Stratified Sampling: When Subgroups Matter

Stratified sampling is the probability sampling method that divides the population into subgroups (strata) and samples randomly within each. It produces more precise estimates than simple random sampling when the strata are internally homogeneous and meaningfully different from each other. It also guarantees representation of small but important subgroups that random selection might otherwise miss. Stratified sampling is the right choice whenever the research question involves comparisons across subgroups, or whenever a population contains identifiable groups that vary on the outcome of interest.

This article defines stratified sampling and explains when it improves on simple random sampling. It walks through the two main allocations (proportional and disproportionate), covers the implementation steps, and explains the sampling weights the design produces. For the broader sampling context, see our probability sampling overview. For the conceptual baseline, see our guide on simple random sampling. For the methodology pillar, see our research methodology guide.

Quick Answer: What Is Stratified Sampling?

Stratified sampling divides the target population into non-overlapping subgroups called strata, then draws a random sample within each stratum. The method has two main allocation rules. Proportional allocation samples each stratum at the same rate, so the sample composition reflects the population composition. Disproportionate allocation samples some strata at higher rates than others, usually to ensure that small but important subgroups are large enough for analysis. Stratified sampling produces more precise estimates than simple random sampling when the strata are internally homogeneous and externally different. The cost is added complexity: sampling weights are required in the analysis whenever the strata are sampled at unequal rates.

What Stratified Sampling Is

Stratified sampling has three required components. First, the population is divided into strata: subgroups that are mutually exclusive and collectively exhaustive (every member belongs to exactly one stratum, and every member belongs to some stratum). Second, the researcher draws a probability sample within each stratum independently, typically using simple random sampling within strata. Third, each population member's selection probability is documented; in stratified sampling, the probability is the within-stratum sampling rate, which may differ across strata.
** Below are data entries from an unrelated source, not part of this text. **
Lemma place_descriptor_spec l key l' fd :
  place_descriptor l key = (l', fd) ->
  3 <= fd /\ key_at l fd = None /\ (forall j, 3 <= j < fd -> key_at l j <> None) /\
  forall j, 0 <= j -> key_at l' j = if decide (j = fd) then Some key else key_at l j.
Proof.
  unfold place_descriptor. destruct (free_descriptor 3 (drop 3 l)) as [i|] eqn:Ef.
  - apply free_descriptor_Some in Ef as (H1 & H2 & H3). rewrite lookup_drop in H2.
    replace (3 + (i - 3))%nat with i in H2 by lia. intros [= <- <-]. split_and!; [lia|..].
    + unfold key_at. by rewrite Nat2Z.id, H2.
    + intros j Hj. destruct (H3 (Z.to_nat j - 3)%nat) as [k Hk]; [lia|]. rewrite lookup_drop in Hk.
      unfold key_at. replace (3 + (Z.to_nat j - 3))%nat with (Z.to_nat j) in Hk by lia. by rewrite Hk.
    + intros j Hj. rewrite key_at_insert by by eapply lookup_lt_Some.
      repeat case_decide; try done; lia.
  - pose proof (free_descriptor_None _ _ Ef) as Hn.
    assert (forall j, 3 <= j < Z.of_nat (length l) -> key_at l j <> None) as Hused.
    { intros j Hj. pose proof (Hn (Z.to_nat j - 3)%nat) as Hj'. rewrite lookup_drop in Hj'.
      replace (3 + (Z.to_nat j - 3))%nat with (Z.to_nat j) in Hj' by lia. unfold key_at.
      destruct (lookup_lt_is_Some_2 l (Z.to_nat j)) as [[k|] Hk]; [lia|by rewrite Hk|done]. }
    set (lp := if (length l <? 3)%nat then _ else l).
    assert (forall j, key_at lp j = key_at l j) as Hlp.
    { intros j. unfold lp, key_at. destruct (length l <? 3)%nat eqn:E; [|done]. apply Nat.ltb_lt in E.
      destruct (decide (Z.to_nat j < length l)%nat); [by rewrite lookup_app_l|].
      rewrite lookup_app_r, (lookup_ge_None_2 l) by lia.
      destruct (decide (Z.to_nat j - length l < 3 - length l)%nat);
        [by rewrite lookup_replicate_2|by rewrite lookup_ge_None_2 by (rewrite length_replicate; lia)]. }
    assert (Z.of_nat (length lp) = Z.max 3 (Z.of_nat (length l))) as Hlen.
    { unfold lp. destruct (length l <? 3)%nat eqn:E; [apply Nat.ltb_lt in E|apply Nat.ltb_ge in E];
        rewrite ?length_app, ?length_replicate; lia. }
    intros [= <- <-]. split_and!; [lia|..].
    + unfold key_at. rewrite Nat2Z.id. rewrite lookup_ge_None_2; [done|lia].
    + intros j Hj. apply Hused. lia.
    + intros j Hj. rewrite key_at_app by done. case_decide; [done|]. apply Hlp.
Qed.

(** The file behind a descriptor of the caller. *)
Definition open_at (s : sys) (fd : Z) : option F :=
  match descriptor fd s with (_, Ok (Some (_, file))) => Some file | _ => None end.

Lemma open_at_caller (s : sys) t fd :
  caller s t -> open_at s fd = key_at (fds t) fd ≫= (fun k => open_files s !! k).
Proof.
  intros Hc. unfold open_at, descriptor, se_bind. rewrite (current_task_caller s t Hc). cbn [se_get se_ret].
  unfold key_at. destruct (fds t !! Z.to_nat fd) as [[k|]|]; cbn; [|done|done].
  by destruct (open_files s !! k).
Qed.

(** The keys in use are older than the next one. *)
Definition keys_old (s : sys) (t : Task) : Prop := forall fd k, 0 <= fd -> key_at (fds t) fd = Some k -> k < next_file s.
The strata are usually defined by a variable known for every population member in advance: sex, age group, region, school district, ethnicity, income bracket, occupation, or some combination of these. The variable used to form strata is called the stratification variable. The choice of stratification variable is the most consequential decision in a stratified design, because the precision gains depend on how strongly the variable predicts the outcome.

Why Stratify? When Subgroups Matter

Stratified sampling addresses two distinct research needs. The first is precision. When a population contains identifiable groups that vary on the outcome of interest, stratifying on those groups produces tighter confidence intervals than simple random sampling would. The precision gain holds at the same total sample size. The second is subgroup coverage. When small but important subgroups exist in the population, random selection from the population as a whole can produce a sample with too few members of those subgroups. The result is a sample that can't support defensible subgroup-level analysis.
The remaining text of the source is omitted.